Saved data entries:
(* ===== verification/Heap.v ===== *)
(** * Kernel heap ([mm/heap.rs])

    The bump allocator behind Rust's [GlobalAlloc]: its initialisation from the
    page allocator, allocation, the release that does nothing, and statistics.
    Blocks are aligned, inside the heap and disjoint from one another; an
    allocation fails only when the rest of the heap cannot hold it. *)

From S2P Require Import Prelude Pmm PmmSafety.

Definition HEAP_SIZE : Z := 4 * 1024 * 1024.

(** [HEAP_START], [HEAP_POS] and [HEAP_END]. *)
Record Heap := mkHeap { heap_start : Z; heap_pos : Z; heap_end : Z }.

Definition Heap_initial : Heap := mkHeap 0 0 0.

Definition heap_at (base pages : Z) : Heap := mkHeap base base (base + pages * PAGE_SIZE).

(** [init]; [None] is the halt loop entered when neither request succeeds. *)
Definition heap_init (p : Pmm) : option (Pmm * Heap) :=
  let num_pages := HEAP_SIZE / PAGE_SIZE in
  match alloc_pages p num_pages with
  | (p, Some base) => Some (p, heap_at base num_pages)
  | (p, None) =>
      match alloc_pages p (num_pages / 4) with
      | (p, Some base) => Some (p, heap_at base (num_pages / 4))
      | (_, None) => None
      end
  end.

Definition heap_align_up (val align : Z) : Z :=
  Z.land (wrap64 (val + align - 1)) (not_w 64 (align - 1)).

(** [GlobalAlloc::alloc] of a layout; [None] is the null pointer. *)
Definition heap_alloc (h : Heap) (size align : Z) : Heap * option Z :=
  if heap_start h =? 0 then (h, None)
  else
    let aligned := heap_align_up (heap_pos h) align in
    let new_pos := wrap64 (aligned + size) in
    if heap_end h <? new_pos then (h, None)
    else (mkHeap (heap_start h) new_pos (heap_end h), Some aligned).

(** [GlobalAlloc::dealloc] *)
Definition heap_dealloc (h : Heap) (ptr size align : Z) : Heap := h.

Definition heap_get_stats (h : Heap) : Z * Z :=
  if heap_start h =? 0 then (0, 0)
  else (heap_end h - heap_start h, heap_pos h - heap_start h).

(** ** Properties *)

(** What [Layout] guarantees. *)
Definition layout_ok (size align : Z) : Prop :=
  (∃ k, 0 ≤ k < 63 ∧ align = 2 ^ k) ∧ 0 ≤ size ∧ size + align ≤ 2 ^ 63.

Record heap_wf (h : Heap) : Prop := {
  hw_start : 0 < heap_start h;
  hw_pos : heap_start h ≤ heap_pos h ≤ heap_end h;
  hw_end : heap_end h ≤ 2 ^ 62;
}.

Lemma heap_align_up_spec val align :
  0 ≤ val ≤ 2 ^ 62 → (∃ k, 0 ≤ k < 63 ∧ align = 2 ^ k) →
  heap_align_up val align mod align = 0 ∧ val ≤ heap_align_up val align < val + align.
Proof.
  intros Hv (k & Hk & ->). unfold heap_align_up.
  pose proof (Z.pow_pos_nonneg 2 k) as Hp. pose proof (Z.pow_le_mono_r 2 k 62) as Hle.
  rewrite wrap_small by (unfold in_range; lia). rewrite mask_low by (unfold in_range; lia).
  split; [by apply Z.mod_mul; lia|].
  pose proof (Z.div_mod (val + 2 ^ k - 1) (2 ^ k)). pose proof (Z.mod_pos_bound (val + 2 ^ k - 1) (2 ^ k)). lia.
Qed.

(** One request: the block returned, or nothing when it does not fit. *)
Lemma heap_alloc_spec h size align h' r :
  heap_wf h → layout_ok size align → heap_alloc h size align = (h', r) →
  heap_wf h' ∧ heap_start h' = heap_start h ∧ heap_end h' = heap_end h ∧
  match r with
  | Some a => a mod align = 0 ∧ heap_pos h ≤ a < heap_pos h + align ∧ heap_pos h' = a + size
  | None => h' = h ∧ ∀ a, heap_pos h ≤ a → a mod align = 0 → heap_end h < a + size
  end.
Proof.
  intros [Hs Hp He] (Hal & Hsz & Hmax). unfold heap_alloc. rewrite (proj2 (Z.eqb_neq _ _)) by lia.
  destruct (heap_align_up_spec (heap_pos h) align) as [Hm Ha]; [lia|done|].
  assert (0 < align) as Hpos by (destruct Hal as (k & Hk & ->); lia).
  set (a := heap_align_up (heap_pos h) align) in *. clearbody a.
  cbv zeta. rewrite wrap_small by (unfold in_range; lia).
  destruct (Z.ltb_spec (heap_end h) (a + size)) as [Hlt|Hge]; intros [= <- <-].
  - split_and!; try done. intros b Hb Hbm. enough (a ≤ b) by lia.
    apply Z.mod_divide in Hm as [x ->], Hbm as [y ->]; [|lia..].
    assert (x < y + 1) by (apply (Z.mul_lt_mono_pos_r align); lia). apply Z.mul_le_mono_nonneg_r; lia.
  - split; [split; cbn; lia|]. cbn. lia.
Qed.

(** Requests in order, with the blocks returned. *)
Fixpoint heap_allocs (h : Heap) (reqs : list (Z * Z)) : Heap * list (option (Z * Z)) :=
  match reqs with
  | [] => (h, [])
  | (size, align) :: reqs =>
      let '(h, r) := heap_alloc h size align in
      let '(h, rs) := heap_allocs h reqs in
      (h, ((λ a, (a, size)) <$> r) :: rs)
  end.

Definition in_block (b : Z * Z) (x : Z) : Prop := b.1 ≤ x < b.1 + b.2.

Lemma heap_allocs_spec reqs h h' rs :
  heap_wf h → Forall (λ q, layout_ok q.1 q.2) reqs → heap_allocs h reqs = (h', rs) →
  heap_wf h' ∧ heap_start h' = heap_start h ∧ heap_end h' = heap_end h ∧ heap_pos h ≤ heap_pos h' ∧
  (∀ i b, rs !! i = Some (Some b) → heap_pos h ≤ b.1 ∧ b.1 + b.2 ≤ heap_pos h' ∧
    ∃ align, reqs !! i = Some (b.2, align) ∧ b.1 mod align = 0) ∧
  (∀ i j b c x, rs !! i = Some (Some b) → rs !! j = Some (Some c) → in_block b x → in_block c x → i = j).
Proof.
  revert h h' rs. induction reqs as [|[size align] reqs IH]; intros h h' rs Hwf Hreqs; cbn [heap_allocs].
  { intros [= <- <-]. split_and!; try done. }
  apply Forall_cons in Hreqs as [Hl Hreqs]. cbn [fst snd] in Hl.
  destruct (heap_alloc h size align) as [h1 r] eqn:E1. destruct (heap_allocs h1 reqs) as [h2 rs2] eqn:E2.
  intros [= <- <-]. destruct (heap_alloc_spec _ _ _ _ _ Hwf Hl E1) as (Hwf1 & Hs1 & He1 & Hr).
  destruct (IH _ _ _ Hwf1 Hreqs E2) as (Hwf2 & Hs2 & He2 & Hp2 & Hin & Hdis). destruct Hl as (_ & Hsz & _).
  assert (heap_pos h ≤ heap_pos h1) as Hp1 by (destruct r; [lia|destruct Hr as [-> _]; lia]).
  assert (Hhead : ∀ b, (λ a, (a, size)) <$> r = Some b →
    b.2 = size ∧ b.1 mod align = 0 ∧ heap_pos h ≤ b.1 ∧ b.1 + b.2 = heap_pos h1).
  { destruct r as [a|]; [|done]. intros b [= <-]. cbn. lia. }
  split; [done|]. split; [congruence|]. split; [congruence|]. split; [lia|]. split.
  - intros [|i] b Hb; cbn in Hb.
    + injection Hb as Hb. apply Hhead in Hb as (<- & Hm & ? & ?). split; [lia|]. split; [lia|]. by exists align.
    + apply Hin in Hb as (? & ? & ?). split; [lia|]. by split; [lia|].
  - unfold in_block. intros [|i] [|j] b c x Hb Hc Hxb Hxc; cbn in Hb, Hc; [done|..].
    + injection Hb as Hb. apply Hhead in Hb as (_ & _ & _ & ?). apply Hin in Hc as (? & _). lia.
    + injection Hc as Hc. apply Hhead in Hc as (_ & _ & _ & ?). apply Hin in Hb as (? & _). lia.
    + f_equal. by eapply Hdis.
Qed.

Lemma heap_init_allocates p p' h :
  pmm_wf p → heap_init p = Some (p', h) → ∃ n st, 1 ≤ n ∧ allocates p n st p' ∧ h = heap_at (st * PAGE_SIZE) n.
Proof.
  intros Hwf. unfold heap_init. cbv zeta.
  destruct (alloc_pages_spec p (HEAP_SIZE / PAGE_SIZE) Hwf ltac:(done)) as [[-> _]|(st & p1 & -> & Hal)];
    [|intros [= <- <-]; by exists (HEAP_SIZE / PAGE_SIZE), st].
  destruct (alloc_pages_spec p (HEAP_SIZE / PAGE_SIZE / 4) Hwf ltac:(done)) as [[-> _]|(st & p1 & -> & Hal)]; [done|].
  intros [= <- <-]. by exists (HEAP_SIZE / PAGE_SIZE / 4), st.
Qed.

Lemma heap_init_spec p p' h :
  pmm_wf p → 0 ∉ free_set p → heap_init p = Some (p', h) →
  heap_wf h ∧ heap_pos h = heap_start h ∧ pmm_wf p' ∧
  ∀ x, heap_start h ≤ x < heap_end h → x / PAGE_SIZE ∈ free_set p ∧ x / PAGE_SIZE ∉ free_set p'.
Proof.
  intros Hwf H0 E. destruct (heap_init_allocates p p' h Hwf E) as (n & st & Hn & [Hst Hrun _ _ Hfree Hwf'] & ->).
  assert (Hin : ∀ q, st ≤ q < st + n → q ∈ free_set p) by (intros q Hq; apply Hrun; by apply elem_of_run_set).
  assert (st ≠ 0) as Hne by (intros ->; apply H0, Hin; lia).
  pose proof (free_set_lt _ _ (Hin (st + n - 1) ltac:(lia))). pose proof (pw_total _ Hwf). unfold MAX_PAGES in *.
  unfold heap_at. split; [split; cbn; unfold PAGE_SIZE; lia|]. split; [done|]. split; [done|]. cbn. intros x Hx.
  assert (st ≤ x / PAGE_SIZE < st + n) as Hq.
  { split; [apply Z.div_le_lower_bound|apply Z.div_lt_upper_bound]; unfold PAGE_SIZE in *; lia. }
  split; [by apply Hin|]. rewrite Hfree. apply not_elem_of_difference. right. by apply elem_of_run_set.
Qed.

(** The heap over the page allocator: the pages of the heap were free and are
    taken; every block handed out is aligned as asked, holds the size asked,
    lies in those pages, and shares no byte with any other block; a request is
    refused only when no aligned place in the rest of the heap can hold it. *)
Theorem heap_blocks_correct p p' h reqs h' rs :
  pmm_wf p → 0 ∉ free_set p → heap_init p = Some (p', h) →
  Forall (λ q, layout_ok q.1 q.2) reqs → heap_allocs h reqs = (h', rs) →
  pmm_wf p' ∧
  (∀ i b, rs !! i = Some (Some b) →
    (∃ align, reqs !! i = Some (b.2, align) ∧ b.1 mod align = 0) ∧
    ∀ x, in_block b x → x / PAGE_SIZE ∈ free_set p ∧ x / PAGE_SIZE ∉ free_set p') ∧
  (∀ i j b c x, rs !! i = Some (Some b) → rs !! j = Some (Some c) → in_block b x → in_block c x → i = j) ∧
  (∀ size align, layout_ok size align → (heap_alloc h' size align).2 = None →
    ∀ a, heap_pos h' ≤ a → a mod align = 0 → heap_end h' < a + size).
Proof.
  intros Hp H0 Ei Hreqs Ea. destruct (heap_init_spec _ _ _ Hp H0 Ei) as (Hwf & Hpos & Hp' & Hpages).
  destruct (heap_allocs_spec _ _ _ _ Hwf Hreqs Ea) as (Hwf' & Hs & He & _ & Hin & Hdis).
  split; [done|]. split; [|split; [exact Hdis|]].
  - intros i b Hb. apply Hin in Hb as (Hb1 & Hb2 & Hal). split; [done|]. unfold in_block. intros x Hx. apply Hpages.
    pose proof (hw_pos _ Hwf'). lia.
  - intros size align Hl Hn. destruct (heap_alloc h' size align) as [h2 r] eqn:E2. cbn in Hn. subst r.
    by destruct (heap_alloc_spec _ _ _ _ _ Hwf' Hl E2) as (_ & _ & _ & _ & H).
Qed.

(** ** Witness: one conventional range of 300 pages at 1 MiB. *)

Definition demo_heap_map : list MemoryDescriptor := [mkDesc 7 0x100000 300].
Definition demo_heap_pmm : Pmm := init demo_heap_map.

Lemma demo_heap_pmm_wf : pmm_wf demo_heap_pmm ∧ 0 ∉ free_set demo_heap_pmm.
Proof.
  assert (Forall desc_wf demo_heap_map) as Hd by (repeat constructor; vm_compute; congruence).
  destruct (init_spec demo_heap_map Hd) as (Ht & Hf & Hn). split; [split|].
  - vm_compute. split; congruence.
  - unfold demo_heap_pmm. rewrite Hn, Hf, size_list_to_set; [done|].
    apply (bool_decide_unpack _). vm_compute. exact I.
  - rewrite elem_of_free_set. intros [_ H]. vm_compute in H. discriminate.
Qed.

Lemma heap_blocks_correct_witness :
  ∃ p' h, heap_init demo_heap_pmm = Some (p', h) ∧
    (heap_allocs h [(24, 8); (1, 1); (64, 64)]).2 = [Some (0x100000, 24); Some (0x100018, 1); Some (0x100040, 64)] ∧
    pmm_wf p'.
Proof.
  destruct (heap_init demo_heap_pmm) as [[p' h]|] eqn:E; [|vm_compute in E; discriminate].
  assert (h = mkHeap 0x100000 0x100000 0x200000) as ->.
  { apply (f_equal (fmap snd)) in E. vm_compute in E. by injection E as ->. }
  exists p', (mkHeap 0x100000 0x100000 0x200000). split; [reflexivity|].
  assert (heap_allocs (mkHeap 0x100000 0x100000 0x200000) [(24, 8); (1, 1); (64, 64)] =
    (mkHeap 0x100000 0x100080 0x200000, [Some (0x100000, 24); Some (0x100018, 1); Some (0x100040, 64)])) as Ea
    by (vm_compute; reflexivity).
  rewrite Ea. split; [reflexivity|].
  destruct (heap_blocks_correct demo_heap_pmm p' (mkHeap 0x100000 0x100000 0x200000) [(24, 8); (1, 1); (64, 64)]
    (mkHeap 0x100000 0x100080 0x200000) [Some (0x100000, 24); Some (0x100018, 1); Some (0x100040, 64)]) as [H _];
    [exact (proj1 demo_heap_pmm_wf)|exact (proj2 demo_heap_pmm_wf)|exact E| |exact Ea|exact H].
  repeat constructor; cbn; try lia; [exists 3|exists 0|exists 6]; split; (lia || reflexivity).
Defined.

To do:
The range runs from the line above containing "split; [done|]. split; [congruence|]." to the line containing "by split; [lia|].", inclusive. Restate those lines word for word and no others.

Answer space:
  split; [done|]. split; [congruence|]. split; [congruence|]. split; [lia|]. split.
  - intros [|i] b Hb; cbn in Hb.
    + injection Hb as Hb. apply Hhead in Hb as (<- & Hm & ? & ?). split; [lia|]. split; [lia|]. by exists align.
    + apply Hin in Hb as (? & ? & ?). split; [lia|]. by split; [lia|].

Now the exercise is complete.